In document AS business notes (Page 78-84)

Chapter 21- operations management Introduction to operations planning:

3. Break-even analysis:

Method of comparing two or more possible locations. Calculates level of production that must be sold to reinvest equal total costs. Lower break even, better the site as you will regain all your many invested quicker and start to gain higher profit. Limitations: this analysis should be uses with caution and the normal limitations of this technique apply when using it to help make location decisions.

Qualitative factors:

Qualitative factors: these are the non-measurable factors that may influence business decisions.

 Safety : Avoid potential risk to public and damage to the company reputation. Some businesses are located in remote areas because of the potential damage they can cause.

 Room of further expansion : May be expensive to relocate a business if the site proves to be too small to accommodate and expansion of the business. If location has spare rooms or place in the site, it can be considered for a long-term objective.

 Manager’s preferences : A manager's preferences may be influenced in the location as they will choose an appropriate sit they think will suit the business.

 Ethical considerations : This must be in mind when choosing a location to have cleared that depending where the business must be located in certain places. Make sure it’s doesn’t affect the environment and have clear if the business its isolated from other place to make it accessible to employees to have access to it.

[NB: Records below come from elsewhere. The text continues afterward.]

Lemma internal_run s tid pool sup h : routing_ok s -> is_Some (pools (wd s) !! pool) -> sup <> FromReserve ->
  mp_alloc_internal s tid pool sup h = Err \/
  exists s', mp_alloc_internal s tid pool sup h = Done s' /\ routing_ok s' /\ books s !! h = None /\ books s' = <[h := pool]> (books s) /\ wd s' = wd s.
Proof.
  intros R Hp Hs. pose proof (pool_not_null s pool R Hp) as H0. unfold mp_alloc_internal.
  assert (V : sup <> FromOs -> exists s', tls_cache_validate_owner s tid pool = Done s' /\ routing_ok s' /\ owner_pool (cache_of s' tid) = pool /\
    wd s' = wd s /\ tpool_owner s' = tpool_owner s /\ arena_owner s' = arena_owner s /\ headers s' = headers s /\ books s' = books s) by (intros _; by apply validate_run).
  destruct sup as [refill|i|i|made|tp| |]; try done.
  - destruct V as (s1 & -> & R1 & Ho & Ew & Et & Ea & Eh & Eb); [done|]. cbn [mbind outcome_bind]. rewrite <- Ew in Hp |- *. rewrite <- Eb.
    apply (stamp_run (set_cache s1 tid _)); [|done|done]. apply set_cache_ok; [done|].
    apply (with_cache_fields (s1, cache_of s1 tid)); [apply R1|done|cbn; congruence].
  - destruct V as (s1 & -> & R1 & Ho & Ew & Et & Ea & Eh & Eb); [done|]. cbn [mbind outcome_bind]. rewrite <- Ew in Hp |- *. rewrite <- Eb.
    destruct (cached_slots _ !! i) as [x|]; [|by left]. destruct (x =? h); [|by left].
    apply (stamp_run (set_cache s1 tid _)); [|done|done]. apply set_cache_ok; [done|].
    apply (with_cache_fields (s1, cache_of s1 tid)); [apply R1|done|cbn; congruence].
  - destruct V as (s1 & -> & R1 & Ho & Ew & Et & Ea & Eh & Eb); [done|]. cbn [mbind outcome_bind]. rewrite <- Ew in Hp |- *. rewrite <- Eb.
    destruct (tlsf_entries _ !! i) as [tp|] eqn:Ei; [|by left]. apply (stamp_run (set_cache s1 tid _)); [|done|].
    + apply set_cache_ok; [done|]. apply (with_cache_fields (s1, cache_of s1 tid)); [apply R1| |cbn; congruence].
      intros x Hx. cbn in *. apply list_elem_of_lookup in Hx as [j Hj]. rewrite list_lookup_delete in Hj. case_decide; by eapply list_elem_of_lookup_2.
    + apply list_elem_of_lookup_2 in Ei. destruct (ck_entries _ _ (ro_caches _ R1 tid) tp Ei) as [Hn Hq]. rewrite Ho in Hq. by split.
  - destruct V as (s1 & -> & R1 & Ho & Ew & Et & Ea & Eh & Eb); [done|]. cbn [mbind outcome_bind]. rewrite <- Ew in Hp |- *. rewrite <- Eb.
    destruct Hp as [p Hp]. unfold ld_pool. rewrite Hp. cbn [mbind outcome_bind].
    assert (L : forall s2, routing_ok s2 -> owner_pool (cache_of s2 tid) = pool -> wd s2 = wd s1 -> books s2 = books s1 ->
      (if tlsf_arena (cache_of s2 tid) =? NULL then Err else stamp s2 h pool ALLOC_TYPE_TLSF MP_BLOCK_FLAG_TLSF_ARENA (tlsf_arena (cache_of s2 tid))) = Err \/
      exists s', (if tlsf_arena (cache_of s2 tid) =? NULL then Err else stamp s2 h pool ALLOC_TYPE_TLSF MP_BLOCK_FLAG_TLSF_ARENA (tlsf_arena (cache_of s2 tid))) = Done s' /\
        routing_ok s' /\ books s1 !! h = None /\ books s' = <[h := pool]> (books s1) /\ wd s' = wd s1).
    { intros s2 R2 Ho2 Ew2 Eb2. destruct (Z.eqb_spec (tlsf_arena (cache_of s2 tid)) NULL) as [|Hn]; [by left|]. rewrite <- Eb2, <- Ew2. apply stamp_run; [done|rewrite Ew2; eauto|].
      split; [done|]. cbn. rewrite (ck_arena _ _ (ro_caches _ R2 tid) Hn). by rewrite Ho2. }
    destruct (is_multi_arena_child p && (tlsf_arena (cache_of s1 tid) =? NULL) && negb (made =? NULL)) eqn:Em; [|cbn [mbind outcome_bind]; by apply L].
    destruct (arena_owner s1 !! made) eqn:Emade; [by left|]. cbn [mbind outcome_bind]. apply L; [|rewrite cache_of_set, decide_True by done; done|done|done].
    apply andb_true_iff in Em as [_ Em%negb_true_iff%Z.eqb_neq]. apply made_arena_ok; try done; by rewrite Hp.
  - destruct V as (s1 & -> & R1 & Ho & Ew & Et & Ea & Eh & Eb); [done|]. cbn [mbind outcome_bind]. rewrite <- Ew in Hp |- *. rewrite <- Eb.
    destruct (tpool_owner s1 !! tp) as [o|] eqn:Eo; [|by left].
    assert (Esrc : (if negb (tls_bound_arena (cache_of s1 tid) =? NULL) then tls_bound_arena (cache_of s1 tid) else pool) = pool).
    { destruct (ck_bound _ _ (ro_caches _ R1 tid)) as [->|E]; [done|]. rewrite E, Ho. by destruct (pool =? NULL). }
    rewrite Esrc. destruct (Z.eqb_spec o pool) as [->|]; [|by left]. destruct (ro_tpools _ R1 tp pool Eo) as [Hn _]. apply stamp_run; [done|done|]. by split.
  - apply stamp_run; [done|done|]. by split.
Qed.

(** ** Choosing the arena *)

(** Only the round-robin counters and the bindings have moved. *)
Definition same_arenas (g g' : gmap Z pool_node) : Prop := forall x, arenas <$> g' !! x = arenas <$> g !! x.

Lemma same_arenas_some g g' x : same_arenas g g' -> is_Some (g !! x) <-> is_Some (g' !! x).
Proof. intros H. specialize (H x). rewrite <- !(fmap_is_Some arenas). by rewrite H. Qed.

Lemma same_arenas_at g g' x n : same_arenas g g' -> g' !! x = Some n -> exists m, g !! x = Some m /\ arenas m = arenas n.
Proof. intros H Hn. specialize (H x). rewrite Hn in H. destruct (g !! x) as [m|]; [|done]. injection H as E. by exists m. Qed.

Lemma set_wd_ok s w : routing_ok s -> same_arenas (pools (wd s)) (pools w) ->
  (forall tid b, b ∈ arena_bindings (thread_of w tid) -> exists n, pools (wd s) !! b_master b = Some n /\ b_arena b ∈ arenas n) -> routing_ok (set_wd s w).
Proof.
  intros [[N A] B C D E] Hs Hb. pose proof Hs as Hs'. assert (Hsym : same_arenas (pools w) (pools (wd s))) by (intros x; by rewrite Hs).
  split; cbn [wd set_wd]; try done.
  - split.
    + destruct (pools w !! NULL) eqn:E0; [|done]. destruct (same_arenas_at _ _ _ _ Hs E0) as (m & Hm & _). congruence.
    + intros a n x Hn Hx. destruct (same_arenas_at _ _ _ _ Hs Hn) as (m & Hm & Em). rewrite <- Em in Hx. destruct (A a m x Hm Hx) as (k & Hk & Hka).
      destruct (same_arenas_at _ _ _ _ Hsym Hk) as (k' & Hk' & Ek). exists k'. split; [done|]. intros Hne. rewrite Ek. by apply Hka.
  - intros tid b Hbb. destruct (Hb tid b Hbb) as (n & Hn & Ha). destruct (same_arenas_at _ _ _ _ Hsym Hn) as (m & Hm & Em). exists m. by rewrite Em.
  - intros tid. destruct (C tid) as [C1 C2 C3 C4 C5]. split; try done. intros H. cbn [wd set_wd]. apply (same_arenas_some _ _ _ Hs). by apply C1.
  - intros h q Hq. destruct (E h q Hq) as [Hl R]. split; [by apply (same_arenas_some _ _ _ Hs)|done].
Qed.

Lemma bound_arena_run s tid cpu pool p : routing_ok s -> pools (wd s) !! pool = Some p -> 0 < num_arenas p ->
  exists a w, mp_get_thread_bound_arena (wd s) tid cpu pool = Done (a, w) /\ a ∈ arenas p /\ routing_ok (set_wd s w) /\ same_arenas (pools (wd s)) (pools w).
Proof.
  intros R Hp Hn. pose proof (ro_arenas _ R) as [N _]. unfold mp_get_thread_bound_arena. destruct (Z.eqb_spec pool NULL) as [->|_]; [congruence|].
  unfold ld_pool. rewrite Hp. cbn [mbind outcome_bind]. rewrite (proj2 (Z.leb_gt _ _)) by done.
  destruct (find_binding pool _) as [[i b]|] eqn:Ef.
  - apply list_find_Some in Ef as (Hb & Hm & _). destruct (ro_bind _ R tid b) as (n & Hn' & Ha); [by eapply list_elem_of_lookup_2|]. rewrite Hm, Hp in Hn'. injection Hn' as <-.
    exists (b_arena b), (wd s). split; [done|]. split; [done|]. split; [by destruct s|by intros x].
  - set (idx := if 0 <=? cpu then cpu mod num_arenas p else arena_rr_index p mod num_arenas p).
    set (w1 := if 0 <=? cpu then wd s else set_pool (wd s) pool (set_rr p (u64 (arena_rr_index p + 1)))).
    assert (E : (if 0 <=? cpu then (cpu mod num_arenas p, wd s) else (arena_rr_index p mod num_arenas p, set_pool (wd s) pool (set_rr p (u64 (arena_rr_index p + 1))))) = (idx, w1))
      by (unfold idx, w1; by destruct (0 <=? cpu)).
    rewrite E. assert (Hi : 0 <= idx < num_arenas p) by (unfold idx; destruct (0 <=? cpu); apply Z.mod_pos_bound; done).
    unfold ld_arena. rewrite (proj2 (Z.ltb_ge _ _)) by lia. destruct (lookup_lt_is_Some_2 (arenas p) (Z.to_nat idx)) as [a Ha]; [unfold num_arenas, zlen in Hi; lia|].
    rewrite Ha. cbn [mbind outcome_bind]. pose proof (list_elem_of_lookup_2 _ _ _ Ha) as Hin. eexists a, _. split; [done|]. split; [done|].
    assert (Hs : same_arenas (pools (wd s)) (pools w1)).
    { unfold w1. destruct (0 <=? cpu); [by intros x|]. intros x. cbn. destruct (decide (x = pool)) as [->|]; [by rewrite lookup_insert_eq, Hp|by rewrite lookup_insert_ne]. }
    assert (Et : forall t, thread_of w1 t = thread_of (wd s) t) by (unfold w1; by destruct (0 <=? cpu)).
    split; [|done]. apply set_wd_ok; [done|done|]. intros t b. unfold thread_of, set_thread. cbn [threads]. destruct (decide (t = tid)) as [->|Hne].
    + rewrite lookup_insert_eq. cbn [default from_option id]. unfold add_binding. destruct (_ <? _); [|by apply (ro_bind _ R tid)].
      cbn [arena_bindings]. intros [Hb|Hb%list_elem_of_singleton]%elem_of_app; [by apply (ro_bind _ R tid)|]. subst b. by exists p.
    + rewrite lookup_insert_ne by done. fold (thread_of w1 t). rewrite Et. apply (ro_bind _ R t).
Qed.

(** [q] is [pool] or one of its arenas. *)
Definition member_of (g : gmap Z pool_node) (pool q : Z) : Prop := q = pool \/ exists n, g !! pool = Some n /\ q ∈ arenas n.

Lemma routed_alloc_run s tid cpu pool sup h fuel : routing_ok s -> is_Some (pools (wd s) !! pool) -> sup <> FromReserve -> (2 <= fuel)%nat ->
  mp_alloc fuel s tid cpu pool sup h = Err \/
  exists s' q, mp_alloc fuel s tid cpu pool sup h = Done s' /\ routing_ok s' /\ member_of (pools (wd s)) pool q /\ books s !! h = None /\ books s' = <[h := q]> (books s) /\
    same_arenas (pools (wd s)) (pools (wd s')).
Proof.
  intros R [p Hp] Hs Hf. destruct fuel as [|fuel]; [lia|]. cbn [mp_alloc]. unfold ld_pool. rewrite Hp. cbn [mbind outcome_bind].
  assert (I : forall s2, routing_ok s2 -> same_arenas (pools (wd s)) (pools (wd s2)) -> books s2 = books s -> forall q, is_Some (pools (wd s2) !! q) -> member_of (pools (wd s)) pool q ->
    mp_alloc_internal s2 tid q sup h = Err \/
    exists s' q', mp_alloc_internal s2 tid q sup h = Done s' /\ routing_ok s' /\ member_of (pools (wd s)) pool q' /\ books s !! h = None /\ books s' = <[h := q']> (books s) /\
      same_arenas (pools (wd s)) (pools (wd s'))).
  { intros s2 R2 Ha Eb q Hq Hm. destruct (internal_run s2 tid q sup h R2 Hq Hs) as [->|(s' & -> & R' & Hn & Eb' & Ew)]; [by left|right].
    exists s', q. rewrite Ew, <- Eb. split_and!; done. }
  destruct (Z.ltb_spec 0 (num_arenas p)) as [Hn|Hn]; [|apply (I s R); [by intros x|done|by exists p|by left]].
  destruct (bound_arena_run s tid cpu pool p R Hp Hn) as (a & w & -> & Ha & Rw & Sw). cbn [mbind outcome_bind].
  assert (Hsym : same_arenas (pools w) (pools (wd s))) by (intros x; by rewrite Sw).
  destruct (proj2 (ro_arenas _ R) pool p a Hp Ha) as (m & Hm & Hma). destruct (same_arenas_at _ _ _ _ Hsym Hm) as (m' & Hm' & Em).
  destruct (negb (a =? NULL) && negb (a =? pool)) eqn:E.
  - apply andb_true_iff in E as [_ E%negb_true_iff%Z.eqb_neq]. destruct fuel as [|fuel]; [lia|]. cbn [mp_alloc wd set_wd]. unfold ld_pool. rewrite Hm'. cbn [mbind outcome_bind].
    assert (E0 : num_arenas m' = 0) by (unfold num_arenas; by rewrite Em, Hma). rewrite E0. cbn [Z.ltb Z.compare].
    apply (I (set_wd s w) Rw); [done|done|cbn; by exists m'|right; by exists p].
  - apply (I (set_wd s w) Rw); [done|done| |by left]. cbn. apply (same_arenas_some _ _ _ Sw). by exists p.
Qed.

(** ** Release finds the books *)

Lemma free_pool_run s h q hd pool : routing_ok s -> books s !! h = Some q -> headers s !! h = Some hd -> free_pool s pool hd = Done (Some q).
Proof.
  intros R Hb Hh. destruct (ro_blocks _ R h q Hb) as (_ & hx & Hx & Hq & Hl). assert (hx = hd) as -> by congruence. unfold free_pool, ld_key.
  destruct (has_flag _ _); [by rewrite Hl|]. destruct Hl as [Hs Hl]. rewrite (proj2 (Z.eqb_neq _ _)) by done. cbn [negb].
  destruct (alloc_type hd =? ALLOC_TYPE_TLSF); [|by rewrite Hl]. rewrite Hl. cbn [mbind outcome_bind]. by rewrite (proj2 (Z.eqb_neq q NULL)).
Qed.

Lemma unbook_ok s h : routing_ok s -> routing_ok (set_blocks s (delete h (headers s)) (delete h (books s))).
Proof.
  intros []. split; try done.
  - intros t. by destruct (ro_caches0 t).
  - intros x q. cbn [books headers set_blocks wd]. intros [Hne Hq]%lookup_delete_Some. rewrite lookup_delete_ne by done. by apply ro_blocks0.
Qed.

Lemma free_run s tid pool h q room : routing_ok s -> books s !! h = Some q ->
  exists s', mp_free s tid pool h room = Done s' /\ routing_ok s' /\ books s' = delete h (books s) /\ wd s' = wd s.
Proof.
  intros R Hb. destruct (ro_blocks _ R h q Hb) as (Hq & hd & Hh & Hq0 & Hl). unfold mp_free. rewrite Hh, Hb, (free_pool_run s h q hd pool R Hb Hh). cbn [mbind outcome_bind].
  pose proof Hq as [p Hp]. unfold ld_pool. rewrite Hp. cbn [mbind outcome_bind]. rewrite Z.eqb_refl. cbn [negb].
  pose proof (unbook_ok s h R) as R1. set (s1 := set_blocks _ _ _) in *. destruct (validate_run s1 tid q R1 Hq) as (s2 & E & R2 & Ho & Ew & Et & Ea & _ & Eb).
  destruct (alloc_type hd =? ALLOC_TYPE_SLAB); [|destruct (Z.eqb_spec (alloc_type hd) ALLOC_TYPE_TLSF) as [Ety|Ety]; [|by exists s1]];
    rewrite E; cbn [mbind outcome_bind]; (eexists; split; [done|]).
  - destruct room; [|by rewrite Eb, Ew]. split; [|cbn; by rewrite Eb, Ew]. apply set_cache_ok; [done|].
    apply (with_cache_fields (s2, cache_of s2 tid)); [apply R2|done|cbn; congruence].
  - destruct (has_flag _ _) eqn:Ef; cbn [negb andb]; [by rewrite Eb, Ew|]. destruct room; [|by rewrite Eb, Ew]. split; [|cbn; by rewrite Eb, Ew].
    apply set_cache_ok; [done|]. destruct Hl as [Hs Hl].
    destruct (ro_caches _ R2 tid) as [A B C D F]. rewrite Ho in *. split; cbn; rewrite ?Ho; try done.
    intros tp [->|Htp]%elem_of_cons; [|by apply D]. split; [done|]. by rewrite Et.
Qed.

(** ** Runs *)

(** [who]: the pool the caller passes; for a release any pool at all. *)
Inductive op := Alloc (tid cpu who : Z) (sup : supply) (h : Z) | Free (tid who h : Z) (room : bool).

Definition op_step (s : state) (o : op) : outcome state :=
  match o with Alloc tid cpu who sup h => mp_alloc 2 s tid cpu who sup h | Free tid who h room => mp_free s tid who h room end.

Fixpoint op_run (s : state) (ops : list op) : outcome state :=
  match ops with [] => Done s | o :: ops => s ← op_step s o; op_run s ops end.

 Environmental concerns : Business may be reluctant to set up in areas that is particularly sensitive from and environmental viewpoint. Could lead to poor public relations and action from pressure groups.

 Infrastructure :Quality of location will affect the business. Such as communication, accessibility and transport links. Business must have a quality IT infrastructure which has an important

consideration for companies that need quick communication with their different sites or customers.

The pull of market: Less important with the development of transport and communication industries. Internet can achieve massive amount in terms of making location of a retailing business.

 Planning restrictions : Local authorities have a duty to serve the interest of their populations; every government will have certain restrictions to

business.

 External economies of scale : There are costs of reductions that can benefit a business as the industries grow in one region. Common that firms in the same industry to be clustered in the same region.

Advantages and Disadvantages of multi-site locations

Multi-site location – a business that operates from more than one location. Advantages of multi-site locations

• Greater convenience for consumers • Lower transports costs

• Production-based companies reduce the risk of supply disruption if there are technical or industrial-relations problems in one factory

• Opportunities for delegation of authority to regional managers from head office – helps to develop staff skills and improves motivation

• Cost advantages of multi-sites in different countries

Disadvantages of multi-site locations

• Coordination problems between the locations – excellent two way communication system will be essential

• Potential lack of control and direction from senior management based at head office

• Different cultural standards and legal systems in different countries – the business must adapt to these differences

• If sites are too close then there is the danger that one store might take the sales away from another owned by the same business.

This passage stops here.